At first glance, things in Kabul look promising. Emirates Air started flying there in January and the city feels like a boomtown: sidewalks full of pedestrians, semi-paved streets full of cars, half-built buildings everywhere—including a very ambitious Marriott Hotel nestled next to the U.S. Embassy. There is even a huge Olympic compound, which houses an arena and a skate park called Skateistan.
But as boomtowns go, Kabul is sort of a bust. What progress there was now seems to be on hold. There are almost no women in public, the lines of people outside the Iranian embassy waiting to emigrate are several blocks long, U.S. Army spy blimps hang menacingly over the city, the Olympic park is virtually empty, and the Taliban is attacking election offices and Western hotels, so that despite sinking millions of dollars into the project, Marriott announced last year it was abandoning its hotel due to security concerns.
Sounds like a great time to go skiing!
Regardless of all the dangers of this war-torn country, or perhaps because of them, a growing sector of Afghan society dreams of a thriving tourism industry, the kind not seen here since the 1970s. Those who want to bring some of the trillions of dollars spent each year on international tourism are looking to the north, in Bamiyan and the steep white slopes of the Hindu Kush and the Koh-e-Baba mountain range.

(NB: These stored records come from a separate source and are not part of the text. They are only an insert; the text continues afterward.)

(* ===== verification/_CoqProject ===== *)
-Q . S2P
Prelude.v
Json.v
Naming.v
Ledger.v
ReplayGuard.v
ConsoleBuffer.v
Entries.v
HubCore.v
SchemaRegistry.v
HubOps.v
EntryFacts.v
HubInv.v
HubPreserve.v
HubProps.v
PresenceFsm.v
AdmissionProps.v
TeardownProps.v
SlotRW.v
SlotProps.v
Ring.v
RingInv.v
RingProps.v
RingStall.v
Topology.v
Lifecycle.v
LifecycleLoad.v
LifecycleInv.v
LifecycleReach.v
LifecycleProps.v
LifecycleUnload.v
LifecycleRuns.v
Wire.v
AdmissionGates.v
WireDispatch.v
VersionRegistry.v
NetAddress.v
Broker.v
BrokerLogic.v
BrokerReg.v
BrokerFederation.v
BrokerChannels.v
BrokerAttach.v
BrokerQueries.v
BrokerSweep.v
BrokerDispatch.v
DispatchProps.v
BrokerHub.v
BrokerView.v
BrokerInv.v
BrokerReach.v
BrokerAnswers.v
BrokerReplies.v
BrokerRoles.v
BrokerDepartures.v
BrokerFifo.v
BrokerWitnesses.v
ShmHeader.v
Layout.v
Segment.v
Checksums.v
ShmQueue.v
Attach.v
Recovery.v
RecoveryProps.v
SpinLock.v
SpinGuard.v
KeyStore.v
AttachProtocol.v
HandshakeProps.v
HandshakeToy.v
ZmqWire.v
ZmqQueue.v
ZmqQueueProps.v
ZmqDelivery.v
ZmqControl.v
ZapRouter.v
ZmqControlProps.v
ZmqLifecycle.v
ZmqToy.v
(* ===== verification/Prelude.v ===== *)
(** * pyLabHub: a verification development

    pyLabHub connects the roles of a laboratory pipeline (producers,
    consumers, processors) through a hub: roles register on channels over a
    ROUTER socket, the hub keeps the authoritative state of channels, roles and
    bands, and the data itself flows through shared-memory rings or ZeroMQ
    queues.  Every process runs under a lifecycle manager that starts, loads,
    unloads and stops its modules.  This library models the parts that decide;
    the names below are Modules, each in the file of its name or in that of the
    component it belongs to (each file's first comment says what it holds):

    - names: [Naming] (core/naming.cpp), byte strings against the identifier
      grammar, with its declarative reading; [Hex] (format_tools.hpp);
      [Json], the part of JSON values the hub inspects.
    - the hub state: [Entries] (hub_state.hpp: channel, role, presence, band
      entries and their member functions), [HubCore] (hub_state.cpp: the store,
      the accessors, handlers and the erasure cascade), [HubOps] (every [_on_*]
      operation, guards and early returns included), [SchemaRegistry]
      (registration and citation of schemas), [Ledger]
      (versioned_admission_ledger.hpp), [ReplayGuard] (replay_guard.hpp),
      [ConsoleBuffer] (console_output_buffer.hpp).
    - the shared-memory data block: [SlotRW] (data_block_slot_ops.cpp and
      data_block_internal.hpp, one atomic access per step, any interleaving
      and any crash), [Ring] (data_block.cpp: the ring of slots with a producer
      and its consumers, one call or one scan step at a time).
    - the segment of a data block: [ShmHeader] (data_block.hpp and the files it
      includes: configuration, header, its hash and checksum, the accessors of
      data_block_c_api.cpp), [Layout] (the offsets of the sections), [Segment]
      (creation, attachment, checksums and heartbeats of data_block.cpp, the
      factories, the shared-memory calls of platform.cpp), [FieldLayout]
      (schema_field_layout.hpp: the fields of a slot), [ShmQueue]
      (hub_shm_queue.cpp: the queue a role uses, over a segment) and [Recovery]
      (data_block_recovery.cpp: the tools that diagnose, reset, check and
      repair a block).  [SpinLock] (shared_memory_spinlock.cpp and
      spinlock_owner_ops.hpp, one atomic access per step) and [SpinGuard]
      (in_process_spin_state.hpp: the guard objects over such a lock).
    - the attach handshake of a shared-memory channel: [KeyStore]
      (key_store.cpp, curve_keypair.cpp, the box calls of secure_subsystem.cpp)
      and [AttachProtocol] (attach_protocol.cpp, shm_attach_orchestrator.cpp,
      attach_channel_shm.cpp): programs that send, receive, draw random bytes
      and make callbacks, run against what their surroundings answer.
    - the ZeroMQ queues: [ZmqWire] (zmq_wire_helpers.hpp: an item as a
      MessagePack frame), [ZmqQueue] (hub_zmq_queue.cpp: the rings, both worker
      threads, acquiring and committing), [ZmqControl] (the same file: the
      factories, the peers, start, stop, the broker's approval and the deferred
      dial; peer_admission.hpp; domain_routing_table.cpp) and [ZapRouter]
      (zap_router.cpp: the answers to ZeroMQ's authentication requests).
    - the lifecycle manager: [Topology] (lifecycle_topology.cpp: the sort of
      the module graph) and [Lifecycle] (lifecycle.cpp, lifecycle_dynamic.cpp:
      registration, start-up, loading, unloading, the shutdown thread,
      finalisation; one critical section of the graph mutex per event).

    - the wire: [Wire] (wire_envelope.cpp, wire_adapter.cpp: envelopes and
      their binding hash), [WireBodies] (wire_bodies.cpp: the typed bodies),
      [WireDispatch] (wire_dispatch.cpp: the table of types and
      [receive_and_validate]), [AdmissionGates] (admission_gates.cpp),
      [VersionRegistry] (plh_version_registry.hpp, version_registry.cpp),
      [NetAddress] (net_address.hpp), [SchemaUtils] (schema_utils.hpp).
    - the broker (broker_service.cpp): [Broker] (its state, the monad of its
      handlers, the deferred attach queue), [BrokerReg] and
      [BrokerConsumerReg] (REG_REQ, CONSUMER_REG_REQ), [BrokerChannels]
      (discovery, departure, heartbeat, endpoints, broadcasts), [BrokerAttach]
      (the attach handshake), [BrokerBands], [BrokerQueries],
      [BrokerFederation], [BrokerSweep] (the periodic work) and
      [BrokerDispatch] (process_message and the way from frames to it).

    A file [X.v] of definitions is followed by the files that prove facts about
    it.  [EntryFacts], [HubInv], [HubPreserve] and [HubReach] build the
    invariant of the hub state and show that every operation keeps it; the
    properties are in [HubProps] (what holds in every reachable hub),
    [PresenceFsm] (the hub refines the presence machine of HEP-CORE-0023),
    [AdmissionProps] (who is admitted, and what admission stores) and
    [TeardownProps] (what a departure removes, what an observer sees).
    [SlotProps] proves exclusion and consistency of one slot; [RingInv] and
    [RingProps] prove that a ring which blocks its writer is a queue with one
    cursor per consumer, when its consumers join as [RingProps.allowed] says,
    and that no policy lets a slot change in a reader's hands; [RingStall] has
    the runs where the ring stops short: a full ring nobody can move, a late
    joiner and an overtaken [Latest_only] reader holding another commit.
    [Layout] and [FieldLayout] prove that sections, slots and fields do not
    overlap; [AttachProps] when the layout survives the header; [Attach] which
    consumers a block accepts; [Checksums] what a stamped checksum detects;
    [ShmQueueProps] which items a verifying reader gets; [RecoveryProps] what
    the recovery tools report and what they leave behind.
    [SpinLock] proves exclusion under any interleaving and any death of
    processes, [SpinGuard] what the guards add; [HandshakeProps] what an
    accepted peer has proved, that honest peers complete, and that frames
    survive the socket; [HandshakeToy] has a concrete box and codec for it.
    [ZmqQueueProps] proves that a writer sends in order what was committed or
    counts it, and that a reader keeps the newest; [ZmqDelivery] which items
    cross from one to the other and what the counter of gaps says;
    [ZmqControlProps] who gets through to a queue; [ZmqLifecycle] that a
    thread runs only behind CURVE, what the factories make, and what failures leave
    behind; [ZmqToy] has a concrete format, runs and witnesses.
    [LifecycleLoad], [LifecycleInv] and [LifecycleReach] build the invariant of
    the module graph; [LifecycleInit], [LifecycleProps] and [LifecycleUnload]
    prove the outcomes of start-up, loading and unloading, and [LifecycleRuns]
    the runs in which modules stop in the wrong order or a wait never ends.

    [GateProps], [WireProps] and [DispatchProps] prove what the gates, the
    envelope and the dispatch let through.  [BrokerLogic] has the program logic
    of the handlers (invariants, triples, what is emitted); [BrokerStable]
    carries an invariant through every handler and turn from an interface, the
    class [Stable], whose instances are the hub's invariant ([BrokerHub]), the
    consistency of the attach queue ([BrokerInv], on the views of [BrokerRoster]
    and [BrokerView]) and its order ([BrokerFifo]).  [BrokerReach] defines the
    states a broker reaches, [BrokerSession] a concrete session.
    [BrokerAnswers] and [BrokerReplies] prove that requests are answered and
    when the dispatch throws, [BrokerSilence] what never reaches the socket,
    [BrokerRoles] and [BrokerDepartures] what heartbeats and departures do;
    [BrokerWitnesses] applies these theorems to the session.

    How the code is represented.  A handler of the broker is a function of the
    clocks and the broker's state that returns or throws, with the messages and
    callbacks it made as a list.  Libraries the broker calls (BLAKE2b, the JSON
    printer and parser, [inet_pton]) are the fields of the class [External];
    printing is taken as total, although nlohmann's throws on a string that is
    not UTF-8.  Machine integers are [Z] with the wrap-around
    written out ([u64]); counters that would need 2^64 increments to wrap are
    assumed not to, as a named hypothesis where it matters.  A mutator of the
    hub runs under the writer lock of [HubState::Impl], so it is one function
    from the store to the store with the handler calls it makes as a list, and
    takes one reading of each clock.  [std::unordered_map] is [gmap]; where the
    code traverses one, the model uses [map_to_list], and no statement depends
    on that order; [std::map] is traversed in the order of its keys.  Handlers
    are opaque: the model records which one is called with what.

    Fuel.  The solo run of [acquire_write] has twelve steps, which is enough on
    every path; the sort of the graph takes as many rounds as it has nodes; a
    load and the closure of an unload take one more than the size of the graph.
    Each bound is proved sufficient: the properties say that a result is
    returned.

    Segments.  The operating system's shared memory is a store of segments with
    names and descriptors; the calls that create or map one succeed as a field
    of [Os] says.  BLAKE2b is the class [Crypto], which may fail; that its
    results have 32 bytes, or that it succeeds, is a hypothesis where needed.
    Calls on a segment are single steps; the slot and ring models say what
    happens in between.

    Libraries of the transports.  libsodium and the Z85 codec are the class
    [Sodium] with the laws [SodiumLaws] (what is sealed opens with the keys it
    was sealed for, what opens was sealed under them, codecs come back); nlohmann's text form is the class
    [JsonText]; msgpack-c is the class [Msgpack] with the laws [MsgpackLaws]
    (numbers and objects come back, sizes of the format); which scalars it gives
    back is a hypothesis on the item.  ZeroMQ's sockets answer as an argument
    says: per send, and per call as the record [Net].  [HandshakeToy] and
    [ZmqToy] show that the laws can hold.  A queue's threads and its caller
    interleave one critical section at a time; calls that approve, start or stop
    a queue are one step each, as the role host makes them in sequence.

    Memory.  The slot model interleaves atomic accesses sequentially; the
    acquire and release annotations of the code are what justifies this on the
    platforms it supports, and weaker orders are not modelled.

    Not modelled: the poll loop of the broker's sockets (a turn is an argument),
    the inbox queue and the glue that picks a queue class, the queues' timing
    metrics, vaults and key files (third-party cryptography and I/O),
    configuration and logging (files), the script engines (bindings), service
    threads and role hosts, and JSON rendering. *)

From stdpp Require Export prelude strings gmap list sets fin_maps.
From Stdlib Require Export ZArith Lia.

Bamiyan is to Afghanistan what Kurdistan is to Iraq. Home to the Hazara minority, Shia Muslims who were treated with special harshness by the Sunni Taliban during their years in power, the town offers respite from the tension in the rest of the country. One sign of repose is the newfound recreation of skiing—embodied by the Bamiyan Ski Club and its flagship program, the annual Afghan Ski Challenge.